Agrin immunostaining of cultured rMFs and endothelial cells from human dermal microvasculature. By fluorescent immunocytochemistry (antibody: polyclonal, Santa Cruz R-20), myofibroblasts (a) appear to synthesize and secrete agrin more vigorously than endothelial cells (b). Scale bars, 20 μm.

Figure 8

Expression of agrin by rat liver mesenchymal cells. (a) By quantitative real-time RT-PCR, both fibulin-2-positive myofibroblasts (rMF) and fibulin-2-negative HSC isolated from rat liver express agrin at high levels (relative to total RNA from normal rat liver, calibrated with ubiquitin C). (b) Agrin secreted into the culture medium by rMF (lanes 1–2) and HSC (lanes 3–4) can be detected by immunoblotting using the polyclonal antibody R-20 from Santa Cruz.

Discussion

In the present study, agrin is described for the first time as a basement membrane component of blood vessel walls and bile ducts in the liver. We found, although in minor quantities, agrin in the healthy liver as well. Normally, agrin-containing structures are restricted to the relatively small portal areas. In cirrhosis, however, fibrogenesis is usually accompanied by ductular reaction and vascularization of the extending septa. The proliferation of bile ductules and blood vessels, both having basement membranes rich in agrin, leads to the accumulation of this PG initially present only in marginal amounts in the liver.

Agrin was found to be a point of difference between the basement membranes of HCC microvasculature and the sinusoidal walls in the regenerative nodules. Agrin appears in the basement membrane of tumor microvasculature, while sinusoidal walls, as a rule, lack this PG. Perlecan, a cognate basement membrane-HSPG exhibits no such a strict selectivity. The expression of agrin in the HCC microvasculature may be induced by tumor-specific, tumor cell-derived mediators: the tumor-induced stromal expression of HSPGs is a well-known phenomenon. Syndecan-1 appears in the stroma of several carcinoma types,^{28, 29, 30, 31, 32} and syndecan-3 was identified in HCC stromal vessels.³³ These HSPGs, along with perlecan, are believed to be involved in tumoral angiogenesis and in stromal cell proliferation.

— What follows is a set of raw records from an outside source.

Lemma subtree_half_spec n rec xs lit : counts_leaves n rec xs → lit_ok n lit →
  counts_leaves n (λ st, subtree_half rec st lit (Z.of_nat (length xs)))
    (cons lit <$> xs).
Proof.
  intros Hrec Hl st St Hn. pose proof (inv_trail _ _ (proj1 St)) as T. unfold subtree_half.
  rewrite <- Hn in Hl. rewrite value_isFalse by done. case_bool_decide as Hf.
  { eexists _, _. split; [done |]. split; [by apply restored_refl |].
    rewrite <- (length_fmap (cons lit)). apply counts_all. intros x (a & -> & _)%list_elem_of_fmap_1.
    apply (false_assumption _ (trail (core st)) (trail (core st)) _ lit); [| by left | done].
    intros l Hi. apply elem_of_app. by left. }
  rewrite value_isUndef by done. destruct (decide (lit ∈ trail (core st))) as [Ht | Ht].
  - rewrite bool_decide_eq_false_2 by tauto.
    destruct (Hrec st St Hn) as (st' & k & -> & R & C). eexists _, _. split; [done |]. split; [done |].
    apply counts_fmap. eapply counts_ext, C. intros a _. unfold leaf_conflict.
    apply UPconfl_iff; intros l Hi; apply UP_base; unfold lit_on in *;
      rewrite !elem_of_app, ?elem_of_cons in *; [| tauto].
    destruct Hi as [? | [-> | ?]]; auto.
  - rewrite bool_decide_eq_true_2 by done.
    destruct (decide_spec st lit St Hl Ht Hf) as (st1 & confl & -> & A & H1 & H2 & Hr). simpl.
    destruct Hr as [[-> St1] | (Hne & _ & U)].
    + rewrite Z.eqb_refl. simpl. destruct (Hrec st1 St1) as (st2 & k & -> & R & C).
      { by rewrite (frame_nv _ _ (ab_frame _ _ A)). }
      simpl. eexists _, _. split; [done |]. split.
      { by apply cancel_above, (above_restored _ _ _ A R). }
      apply counts_fmap. eapply counts_ext, C. intros a _. unfold leaf_conflict.
      rewrite <- (db_frame _ _ (ab_frame _ _ A)). by apply (closure_iff _ _ _ [lit]).
    + rewrite (proj2 (Z.eqb_neq _ _) Hne). simpl. eexists _, _. split; [done |].
      split; [by apply cancel_above |]. rewrite <- (length_fmap (cons lit)). apply counts_all.
      intros x (a & -> & _)%list_elem_of_fmap_1. by apply (confl_app _ _ [lit]).
Qed.
Lemma newVar_core_inv q s : Inv q s →
  let s' := newVar_core s (nv s) in
  Inv q s' ∧ nv s' = nv s + 1 ∧ trail s' = trail s ∧ trail_lim s' = trail_lim s ∧
  qhead s' = qhead s ∧ ca s' = ca s.
Proof.
  intros I s'. destruct I as [T C W J L1 L2 L3 O1 O2].
  assert (watches s' = MkOcc (occs (watches s) ++ [[]; []]) (dirty (watches s) ++ [0; 0])
    (dirties (watches s))) as Ew by (by apply (occ_init_var _ _ (length (assigns s)))).
  assert (assigns s' = assigns s ++ [l_Undef]) as Ea.
  { unfold s', newVar_core, vmap_insert, IntMap.insert, IntMap.set, IntMap.reserve; simpl.
    by apply insert_next. }
  assert (nv s' = nv s + 1) as En.
  { unfold nv. rewrite Ea, length_app. simpl. lia. }
  split; [| done]. split; rewrite ?En, ?Ew; try done.
  - rewrite Ea. by apply trail_newvar.
  - destruct C as [C1 C2 C3 C4]. split; [done .. |]. intros cr c l Hl Hin.
    specialize (C4 cr c l Hl Hin). unfold lit_ok in *. lia.
  - apply watch_newvar; [done | | | | done]; unfold nv; lia.
  - rewrite Ea. simpl. rewrite !length_app. simpl. lia.
  - rewrite Ea. simpl. rewrite !length_app. simpl. lia.
Qed.
Lemma refutes_marks st st' qs σ : marks st st' qs → Sat σ s →
  (∀ l, l ∈ qs → lit_neg l ∈ tr) → refutes st σ ∨ clause_true σ qs → refutes st' σ.
Proof using R.
  intros (_ & M & Q) HS Hqs [(t & Ht & Hsn & Hf) | (l & Hl & Ht)].
  - exists t. auto.
  - exists (lit_neg l). split; [by apply Hqs |]. rewrite var_neg, lit_true_neg, Ht. split; [| done].
    apply Q; [done |]. destruct (Z.ltb_spec 0 (level s (var l))) as [| Hle]; [done |].
    destruct (list_elem_of_lookup_1 _ _ (Hqs l Hl)) as [i Hi].
    rewrite (false_level0 σ i l HS Hi Hle) in Ht. done.
Qed.

Lemma last_seen_spec st n : (∃ j, (j < n)%nat ∧ is_seen st (var (trail (core st) !!! j)) = true) →
  ∃ k, last_seen st n = Some k ∧ (k < n)%nat ∧ is_seen st (var (trail (core st) !!! k)) = true ∧
    ∀ j, (k < j < n)%nat → is_seen st (var (trail (core st) !!! j)) = false.
Proof.
  induction n as [| n IH]; intros (j & Hj & Hsn); simpl; [lia |].
  destruct (is_seen st (var (trail (core st) !!! n))) eqn:E.
  - exists n. split; [done |]. split; [lia |]. split; [done |]. lia.
  - destruct IH as (k & Ek & Hk & Hsk & Ho).
    + exists j. split; [| done]. destruct (decide (j = n)) as [-> |]; [congruence | lia].
    + exists k. split; [done |]. split; [lia |]. split; [done |]. intros i Hi.
      destruct (decide (i = n)) as [-> |]; [done | apply Ho; lia].
Qed.

(** A positive counter means a seen literal on the current level. *)
Lemma count_pos st tail pathC m : AI st tail pathC m →
  0 < pathC ↔ ∃ j t, (L <= j < m)%nat ∧ tr !! j = Some t ∧ is_seen st (var t) = true.
Proof using I.
  intros HA. rewrite (ai_count _ _ _ _ HA). split.
  - intros Hp. destruct (seen_lits _ _) as [| t rest] eqn:E; simpl in Hp; [lia |].
    assert (t ∈ seen_lits (is_seen st) (drop L tr)) as Hin by (rewrite E; by left).
    apply list_elem_of_filter in Hin as [Hsn Hin]. apply list_elem_of_lookup_1 in Hin as [j Hj].
    rewrite lookup_drop in Hj. exists (L + j)%nat, t. split; [| done].
    destruct (ai_seen _ _ _ _ HA (var t) Hsn) as (i & u & Hi & Hv & Him & _).
    destruct (trail_pos _ _ _ T i (L + j) _ _ Hi Hj Hv) as [-> _]. lia.
  - intros (j & t & Hj & Ht & Hsn).
    assert (t ∈ seen_lits (is_seen st) (drop L tr)) as Hin.
    { apply list_elem_of_filter. split; [done |].
      apply list_elem_of_lookup_2 with (i := (j - L)%nat). rewrite lookup_drop.
      by replace (L + (j - L))%nat with j by lia. }
    destruct (seen_lits _ _); [by apply elem_of_nil in Hin | simpl; lia].
Qed.

(** The last seen literal leaves the count. *)
Lemma seen_clear st tail pathC m k p : AI st tail pathC m → tr !! k = Some p → (L <= k < m)%nat →
  is_seen st (var p) = true → (∀ j t, (k < j < m)%nat → tr !! j = Some t → is_seen st (var t) = false) →
  AI (set_seen st (var p) 0) tail (pathC - 1) k.
Proof using I R HL.
  intros [A Z1 V S1 T1 N1 Lo C] Hk Hr Hsn Ho.
  destruct (act_reads st A) as (_ & _ & _ & Env & _).
  assert (0 <= var p < nv (core st)) as Hx.
  { rewrite Env. eapply trail_range, list_elem_of_lookup_2, Hk. }
  pose proof (is_seen_set st (var p) 0) as Hset. simpl in Hset.
  assert (Z.of_nat (decisionLevel s) <= level s (var p)) as Hlv by (apply (pos_current k); [done | lia]).
  split; try done.
  - unfold seen_size. simpl. by rewrite length_zset.
  - intros x. rewrite seen_at_set by done. case_decide; [by left | done].
  - intros x. rewrite Hset by done. case_decide as Hd; [done |]. intros Hx'.
    destruct (S1 x Hx') as (i & t & Hi & <- & Him & Hlt). exists i, t. split; [done |]. split; [done |].
    split; [| done]. destruct (decide (i = k)) as [-> | Hne].
    + rewrite Hk in Hi. injection Hi as ->. done.
    + destruct (decide (k < i)%nat); [| lia]. rewrite (Ho i t) in Hx'; [done | lia | done].
  - intros l Hl. destruct (T1 l Hl) as (? & ? & ?). rewrite Hset by done.
    rewrite decide_False; [done |]. intros Hv. rewrite Hv in Hlv. lia.
  - intros t Ht. rewrite Hset by done. case_decide; [done | by apply Lo].
  - pose proof (seen_lits_add (is_seen (set_seen st (var p) 0)) (is_seen st) (var p) (drop L tr)) as Hc.
    rewrite decide_True in Hc.
    + rewrite C, Hc; [lia | apply nodup_drop | | done |].
      * rewrite Hset by done. by rewrite decide_True.
      * intros y Hy. rewrite Hset by done. by rewrite decide_False by congruence.
    + apply list_elem_of_fmap_2, list_elem_of_lookup_2 with (i := (k - L)%nat). rewrite lookup_drop.
      by replace (L + (k - L))%nat with k by lia.
Qed.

Agrin in the liver seems to be of heterogeneous origin. Agrin in the wall of blood vessels and probably in the basement membrane of tumor microvasculature is produced by SMA-positive cells, which are vascular smooth muscle cells in macroscopic arteries and veins and myofibroblast-like cells acting as pericytes in microvessels. Agrin expression at the mRNA level has been detected in smooth muscle cells,³⁴ and in our experiments, myofibroblasts and HSCs isolated from rat liver were also found to synthesize agrin. As a potential source of agrin in the endothelial basement membrane, endothelial cells should also be taken into account, despite the weak in vitro agrin positivity of human dermal microvascular endothelial cells. Smaller bile ducts, unlike blood vessels, are not surrounded by SMA-positive cells. Bile duct basement membranes, however, always contain agrin, which here is presumably produced by the biliary epithelium in an autonomous manner.

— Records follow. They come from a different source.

(* ===== verification/FinalSpec.v ===== *)
(** * Correctness of [analyzeFinal]

    The conflict set is a clause that every satisfying assignment of the clauses
    and of the literals of level 0 satisfies; besides the given literal it only
    holds negations of literals that were assigned without a reason above level
    0, which during the search over the assumptions are assumptions. *)
From Stdlib Require Import SpecFloat.
From S2P Require Import Prelude Lit UnitProp Vec Heap Alloc Double Clause Solver Propagate PropCheck.
From S2P Require Import Setup SetupSpec Reasons Analyze AnalyzeSpec.

(** A literal assigned without a reason at a level above 0. *)
Definition decided (s : Core) (t : Lit) : Prop :=
  ∃ i, trail s !! i = Some t ∧ reason s (var t) = CRef_Undef ∧ (0 < lvl_at (trail_lim s) i)%nat.

Section Final.
Context (assumps : list Lit) (s : Core) (q lim0 : nat) (P : Lit).
Hypothesis I : Inv q s.
Hypothesis R : RInv assumps s.
Hypothesis H0 : trail_lim s !! 0%nat = Some lim0.
Hypothesis HP : P ∈ trail s.

#[local] Abbreviation tr := (trail s).
#[local] Abbreviation lims := (trail_lim s).

Let T : TrailOk (nv s) (assigns s) tr := inv_trail _ _ I.

Lemma above_lim0 i : (lim0 <= i)%nat ↔ (0 < lvl_at lims i)%nat.
Proof using I H0. pose proof (lvl_at_below lims (inv_lims _ _ I) 0 lim0 i H0). lia. Qed.

(** What [analyzeFinal] writes. *)
Definition final_frame (st st' : Solver) : Prop :=
  ∃ sn cf, st' = (st <| seen := sn |>) <| conflict := cf |> ∧ length sn = length (seen st).

#[local] Instance final_frame_preorder : PreOrder final_frame.
Proof.
  split.
  - intros st. exists (seen st), (conflict st). split; [by destruct st | done].
  - intros s1 s2 s3 (n1 & c1 & -> & E1) (n2 & c2 & -> & E2). exists n2, c2.
    split; [done |]. simpl in E2. congruence.
Qed.

(** The state when the positions from [i] on have been looked at. *)
Record Fin (st : Solver) (i : nat) : Prop := {
  fi_core : core st = s;
  fi_size : seen_size st;
  fi_wf : IntMap.set_wf lit_x (conflict st);
  fi_in : P ∈ IntMap.xs (conflict st);
  fi_lits : ∀ l, l ∈ IntMap.xs (conflict st) → l = P ∨ decided s (lit_neg l);
  fi_seen : ∀ x, is_seen st x = true → x = var P ∨
    ∃ j t, tr !! j = Some t ∧ var t = x ∧ (lim0 <= j < i)%nat;
  fi_sat : ∀ σ, Sat σ s → clause_true σ (IntMap.xs (conflict st)) ∨
    ∃ j t, tr !! j = Some t ∧ (j < i)%nat ∧ is_seen st (var t) = true ∧ lit_true σ t = false }.

Lemma trail_var t : t ∈ tr → 0 <= var t < nv s.
Proof using I. apply (tr_range _ _ _ T). Qed.

(** Marking the literals of a reason. *)
Definition mark_level (st : Solver) (l : Lit) : Solver :=
  if 0 <? level (core st) (var l) then set_seen st (var l) 1 else st.

Lemma mark_levels_spec ls : ∀ st, core st = s → seen_size st → (∀ l, l ∈ ls → lit_neg l ∈ tr) →
  let st' := foldl mark_level st ls in
  core st' = s ∧ seen_size st' ∧ final_frame st st' ∧ conflict st' = conflict st ∧
  ∀ x, is_seen st' x = true ↔ is_seen st x = true ∨ ∃ l, l ∈ ls ∧ 0 < level s (var l) ∧ var l = x.
Proof using I R H0 HP.
  induction ls as [| l ls IH]; intros st Ec Hs Hls.
  { simpl. do 4 (split; [done |]). intros x. split; [by left |].
    intros [? | (l & Hl & _)]; [done | by apply elem_of_nil in Hl]. }
  simpl. assert (0 <= var l < nv (core st)) as Hx.
  { rewrite Ec, <- var_neg. apply trail_var, Hls. by left. }
  unfold mark_level at 2 4 6 8 10. rewrite Ec. destruct (Z.ltb_spec 0 (level s (var l))) as [Hlt | Hge].
  - destruct (IH (set_seen st (var l) 1)) as (A1 & A2 & A3 & A4 & A5); [done | | |].
    + unfold seen_size in *. simpl. by rewrite length_zset.
    + intros. apply Hls. by right.
    + split; [done |]. split; [done |]. split.
      { etrans; [| exact A3]. exists (zset (seen st) (var l) 1), (conflict st).
        split; [by destruct st | apply length_zset]. }
      split; [done |]. intros x. rewrite A5, is_seen_set by done. setoid_rewrite elem_of_cons.
      case_decide as Hd.
      * split; [| by left]. intros _. right. exists l. auto.
      * split; [naive_solver |]. intros [? | (k & [-> | ?] & ? & ?)]; [by left | done | right; eauto].
  - destruct (IH st) as (A1 & A2 & A3 & A4 & A5); [done | done | |].
    + intros. apply Hls. by right.
    + do 4 (split; [done |]). intros x. rewrite A5. setoid_rewrite elem_of_cons.
      split; [naive_solver |]. intros [? | (k & [-> | ?] & ? & ?)]; [by left | lia | right; eauto].
Qed.

(** A literal of the trail at a position above level 0. *)
Lemma final_step_spec st i t : Fin st (S i) → tr !! i = Some t → (lim0 <= i)%nat →
  ∃ st', final_step st t = Some st' ∧ Fin st' i ∧ final_frame st st'.
Proof using I R H0 HP.
  intros [Ec Hsz Hw Hin Hlits Hsn Hsat] Hi Hlim. unfold final_step.
  assert (0 <= var t < nv (core st)) as Hx.
  { rewrite Ec. eapply trail_var, list_elem_of_lookup_2, Hi. }
  assert (0 <= lit_x (lit_neg t)) as Hxt.
  { assert (lit_ok (nv s) (lit_neg t)) as Hok%lit_ok_x; [| lia].
    eapply lit_ok_neg, (tr_range _ _ _ T), list_elem_of_lookup_2, Hi. }
  destruct (is_seen st (var t)) eqn:Et.
  2:{ exists st. split; [done |]. split; [| done]. split; try done.
      - intros x Hx'. destruct (Hsn x Hx') as [? | (j & u & Hj & Hv & Hr)]; [by left | right].
        exists j, u. split; [done |]. split; [done |].
        destruct (decide (j = i)) as [-> |]; [| lia]. rewrite Hi in Hj. injection Hj as ->. congruence.
      - intros σ HS. destruct (Hsat σ HS) as [? | (j & u & Hj & Hr & Hs' & Hf)]; [by left | right].
        exists j, u. split; [done |]. split; [| done].
        destruct (decide (j = i)) as [-> |]; [| lia]. rewrite Hi in Hj. injection Hj as ->. congruence. }
  rewrite Ec. destruct (Z.eqb_spec (reason s (var t)) CRef_Undef) as [Er | Er].
  - (* a decision *)
    cbn [mbind option_bind]. set (st1 := conflict_insert st (lit_neg t)).
    eexists. split; [done |]. split.
    2:{ exists (zset (seen st) (var t) 0), (conflict st1). split; [by destruct st | apply length_zset]. }
    assert (∀ l, l ∈ IntMap.xs (conflict st1) ↔ l = lit_neg t ∨ l ∈ IntMap.xs (conflict st)) as Hel.
    { intros l. by apply IntMap.set_insert_elem. }
    assert (∀ x, is_seen (set_seen st1 (var t) 0) x = if decide (var t = x) then false else is_seen st x) as Hset.
    { intros x. by apply (is_seen_set st (var t) 0). }
    split; try done.
    + unfold seen_size in *. simpl. by rewrite length_zset.
    + apply IntMap.set_insert_wf; [| done | done]. intros [] []; simpl; congruence.
    + apply Hel. by right.
    + intros l [-> | Hl]%Hel; [right | by apply Hlits]. rewrite lit_neg_involutive.
      exists i. split; [done |]. split; [done |]. by apply above_lim0.
    + intros x. rewrite Hset. case_decide as Hd; [done |]. intros Hx'.
      destruct (Hsn x Hx') as [? | (j & u & Hj & Hv & Hr)]; [by left | right].
      exists j, u. split; [done |]. split; [done |].
      destruct (decide (j = i)) as [-> |]; [| lia]. rewrite Hi in Hj. injection Hj as ->. done.
    + intros σ HS. destruct (Hsat σ HS) as [(l & Hl & Ht) | (j & u & Hj & Hr & Hs' & Hf)].
      * left. exists l. split; [| done]. apply Hel. by right.
      * destruct (decide (j = i)) as [-> |].
        -- left. rewrite Hi in Hj. injection Hj as ->. exists (lit_neg u).
           split; [apply Hel; by left | by rewrite lit_true_neg, Hf].
        -- right. exists j, u. split; [done |]. split; [lia |]. split; [| done].
           rewrite Hset, decide_False; [done |]. intros Hv.
           by destruct (trail_pos _ _ _ T i j _ _ Hi Hj Hv).
  - (* a literal with a reason *)
    destruct (ri_reason _ _ R i t Hi Er) as (c & rest & Hl & Ecl & Hrest).
    pose proof (proj1 Hl) as Ed. unfold ca_deref. unfold mem in Ed. rewrite Ed. cbn [mbind option_bind].
    rewrite Ecl. simpl drop. rewrite drop_0.
    destruct (mark_levels_spec rest st Ec Hsz) as (A1 & A2 & A3 & A4 & A5).
    { intros l (j & _ & Hj)%Hrest. by eapply list_elem_of_lookup_2. }
    fold (mark_level). change (foldl _ st rest) with (foldl mark_level st rest).
    set (st1 := foldl mark_level st rest) in *. eexists. split; [done |]. split.
    2:{ etrans; [exact A3 |]. exists (zset (seen st1) (var t) 0), (conflict st1).
        split; [by destruct st1 | apply length_zset]. }
    assert (∀ x, is_seen (set_seen st1 (var t) 0) x = if decide (var t = x) then false else is_seen st1 x) as Hset.
    { intros x. apply is_seen_set; [done |]. by rewrite A1, <- Ec. }
    split; simpl; rewrite ?A4; try done.
    + unfold seen_size in *. simpl. by rewrite length_zset.
    + intros x. rewrite Hset. case_decide as Hd; [done |]. intros [Hx' | (l & Hlr & Hlv & <-)]%A5.
      * destruct (Hsn x Hx') as [? | (j & u & Hj & Hv & Hr)]; [by left | right].
        exists j, u. split; [done |]. split; [done |].
        destruct (decide (j = i)) as [-> |]; [| lia]. rewrite Hi in Hj. injection Hj as ->. done.
      * right. destruct (Hrest l Hlr) as (j & Hji & Hj). exists j, (lit_neg l).
        split; [done |]. split; [apply var_neg |]. split; [| lia].
        apply above_lim0. pose proof (ri_level _ _ R j _ Hj) as Hlj. rewrite var_neg in Hlj. lia.
    + intros σ HS. destruct (Hsat σ HS) as [? | (j & u & Hj & Hr & Hs' & Hf)]; [by left | right].
      destruct (decide (j = i)) as [-> |].
      * rewrite Hi in Hj. injection Hj as ->.
        destruct (sat_live σ s _ c HS Hl) as (l & Hl' & Ht). rewrite Ecl in Hl'.
        apply elem_of_cons in Hl' as [-> | Hl']; [congruence |].
        destruct (Hrest l Hl') as (j & Hji & Hj). exists j, (lit_neg l).
        split; [done |]. split; [done |]. rewrite var_neg, lit_true_neg, Ht. split; [| done].
        rewrite Hset, decide_False.
        -- apply A5. right. exists l. split; [done |]. split; [| done].
           pose proof (ri_level _ _ R j _ Hj) as Hlj. rewrite var_neg in Hlj.
           destruct (lvl_at lims j) eqn:Elv; [exfalso | lia].
           destruct HS as [_ HS0]. specialize (HS0 (lit_neg l) ltac:(by exists j)).
           rewrite lit_true_neg, Ht in HS0. done.
        -- intros Hv. rewrite <- (var_neg l) in Hv.
           destruct (trail_pos _ _ _ T i j _ _ Hi Hj Hv). lia.
      * exists j, u. split; [done |]. split; [lia |]. split; [| done].
        rewrite Hset, decide_False.
        -- apply A5. by left.
        -- intros Hv. by destruct (trail_pos _ _ _ T i j _ _ Hi Hj Hv).
Qed.

Lemma final_loop_spec k : ∀ st, (lim0 + k <= length tr)%nat → Fin st (lim0 + k) →
  ∃ st', final_loop st (rev (take k (drop lim0 tr))) = Some st' ∧ Fin st' lim0 ∧ final_frame st st'.
Proof using I R H0 HP.
  induction k as [| k IH]; intros st Hk HF.
  { exists st. rewrite Nat.add_0_r in HF. done. }
  destruct (lookup_lt_is_Some_2 tr (lim0 + k)) as [t Ht]; [lia |].
  rewrite (take_S_r _ _ t) by (by rewrite lookup_drop). rewrite rev_app_distr. simpl.
  destruct (final_step_spec st (lim0 + k) t) as (st1 & -> & HF1 & F1); [| done | lia |].
  { by replace (S (lim0 + k)) with (lim0 + S k)%nat by lia. }
  cbn [mbind option_bind]. destruct (IH st1) as (st' & E & HF' & F'); [lia | done |].
  exists st'. split; [done |]. split; [done |]. by etrans.
Qed.
End Final.

#[local] Existing Instance final_frame_preorder.

(** What [analyzeFinal] gives. *)
Record Explained (s : Core) (P : Lit) (st st' : Solver) : Prop := {
  ex_frame : final_frame st st';
  ex_clear : ∀ x, seen_at st' x = 0;
  ex_wf : IntMap.set_wf lit_x (conflict st');
  ex_lits : ∀ l, l ∈ IntMap.xs (conflict st') → l = P ∨ decided s (lit_neg l);
  ex_in : P ∈ IntMap.xs (conflict st');
  ex_entails : entails s (IntMap.xs (conflict st')) }.

Lemma analyzeFinal_spec assumps q st P : Inv q (core st) → RInv assumps (core st) → seen_size st →
  (∀ x, seen_at st x = 0) → IntMap.set_wf lit_x (conflict st) → P ∈ trail (core st) →
  ∃ st', analyzeFinal st P = Some st' ∧ Explained (core st) P st st'.
Proof.
  intros I R Hs Hz Hw HP. pose proof (inv_trail _ _ I) as T.
  assert (lit_ok (nv (core st)) P) as Hok by by apply (tr_range _ _ _ T).
  pose proof (proj1 (lit_ok_x _ _) Hok) as Hx.
  assert (∀ a b : Lit, lit_x a = lit_x b → a = b) as Hinj by (intros [] []; simpl; congruence).
  destruct (IntMap.set_clear_wf lit_x (conflict st) Hw) as [Hw1 Hc1].
  unfold analyzeFinal. set (st0 := st <| conflict := _ |>). set (st1 := conflict_insert st0 P).
  assert (IntMap.set_wf lit_x (conflict st1)) as Hw2 by (apply IntMap.set_insert_wf; [done | lia | done]).
  assert (∀ l, l ∈ IntMap.xs (conflict st1) ↔ l = P) as Hel.
  { intros l. unfold st1. simpl. rewrite IntMap.set_insert_elem by (done || lia).
    change (IntMap.xs (IntMap.set_clear lit_x (conflict st))) with (@nil Lit).
    rewrite elem_of_nil. tauto. }
  change (core st1) with (core st). destruct (trail_lim (core st)) as [| lim0 lims] eqn:El.
  - exists st1. split; [done |]. split; try done.
    + exists (seen st), (conflict st1). split; [by destruct st | done].
    + intros l ->%Hel. by left.
    + by apply Hel.
    + intros σ [_ HS]. exists P. split; [by apply Hel |]. apply HS. by apply level0_all.
  - assert (trail_lim (core st) !! 0%nat = Some lim0) as H0 by by rewrite El.
    set (st2 := set_seen st1 (var P) 1).
    assert (∀ y, is_seen st2 y = if decide (var P = y) then true else is_seen st y) as Hset.
    { intros y. by apply (is_seen_set st1 (var P) 1). }
    assert (lim0 <= length (trail (core st)))%nat as Hlim.
    { pose proof (inv_lims_q _ _ I lim0 ltac:(by eapply list_elem_of_lookup_2)). pose proof (inv_q _ _ I). lia. }
    destruct (final_loop_spec assumps (core st) q lim0 P I R H0 HP (length (trail (core st)) - lim0) st2)
      as (st3 & E & HF & F); [lia | |].
    + replace (lim0 + (length (trail (core st)) - lim0))%nat with (length (trail (core st))) by lia.
      split; try done.
      * unfold seen_size. simpl. by rewrite length_zset.
      * by apply Hel.
      * intros l ->%Hel. by left.
      * intros x. rewrite Hset. case_decide; [by left |]. by rewrite is_seen_at, Hz.
      * intros σ HS. destruct (lit_true σ P) eqn:Et.
        -- left. exists P. split; [by apply Hel | done].
        -- right. apply list_elem_of_lookup_1 in HP as [i Hi]. exists i, P. split; [done |].
           split; [by eapply lookup_lt_Some |]. rewrite Hset, decide_True by done. done.
    + rewrite take_ge in E by (rewrite length_drop; lia). rewrite E. cbn [mbind option_bind].
      eexists. split; [done |]. destruct HF as [Ec Hsz Hw3 Hin Hlits Hsn Hsat].
      assert (∀ y, seen_at (set_seen st3 (var P) 0) y = if decide (var P = y) then 0 else seen_at st3 y) as Hset3.
      { intros y. apply seen_at_set; [done |]. by rewrite Ec. }
      assert (∀ y, y ≠ var P → seen_at st3 y = 0) as Hz3.
      { intros y Hne. destruct (is_seen st3 y) eqn:Ey.
        - destruct (Hsn y Ey) as [-> | (j & t & _ & _ & Hr)]; [done | lia].
        - rewrite is_seen_at in Ey. by apply negb_false_iff, Z.eqb_eq in Ey. }
      split; try done.
      * etrans; [| etrans; [exact F |]].
        -- exists (seen st2), (conflict st1). split; [by destruct st |]. simpl. apply length_zset.
        -- exists (zset (seen st3) (var P) 0), (conflict st3). split; [by destruct st3 | apply length_zset].
      * intros y. rewrite Hset3. case_decide as Hd; [done |]. apply Hz3. congruence.
      * intros σ HS. destruct (Hsat σ HS) as [? | (j & t & Hj & Hlt & Hs' & Hf)]; [done |].
        exfalso. destruct HS as [_ HS]. specialize (HS t). rewrite Hf in HS.
        assert (false = true); [| done]. apply HS. exists j. split; [done |].
        pose proof (lvl_at_below _ (inv_lims _ _ I) 0 lim0 j H0). lia.
Qed.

Whether in vascular or bile duct basement membranes, agrin in the liver was consistently found in close spatial proximity with α_v-integrins. An important role in angiogenesis is attributed to this species,^{35, 36} while its contribution to normal bile duct development and pathologic ductular reaction has not been described. It is also indicative for a possible proangiogenic effect of agrin that, beside perlecan, agrin is also able to bind various growth factors and present them to their receptors; basic fibroblast growth factor, a potent stimulator of angiogenesis was found in agrin-containing basement membranes.

Taken together, these findings suggest that agrin might play a role in vascular and ductular proliferation characteristic of cirrhosis, and may promote tumor progression by supporting stromal cell growth and neoangiogenesis in the HCC. Remarkably, agrin is selective to the tumor microvessel walls when compared to the sinusoidal walls of cirrhotic regenerative nodules; thus, agrin immunohistochemistry may facilitate detection of malignant nodules. Finally, since the accumulation of agrin can be accurately and reliably reproduced in a rodent model of liver cirrhosis and HCC, the way is paved for testing the above hypotheses in vivo in the future.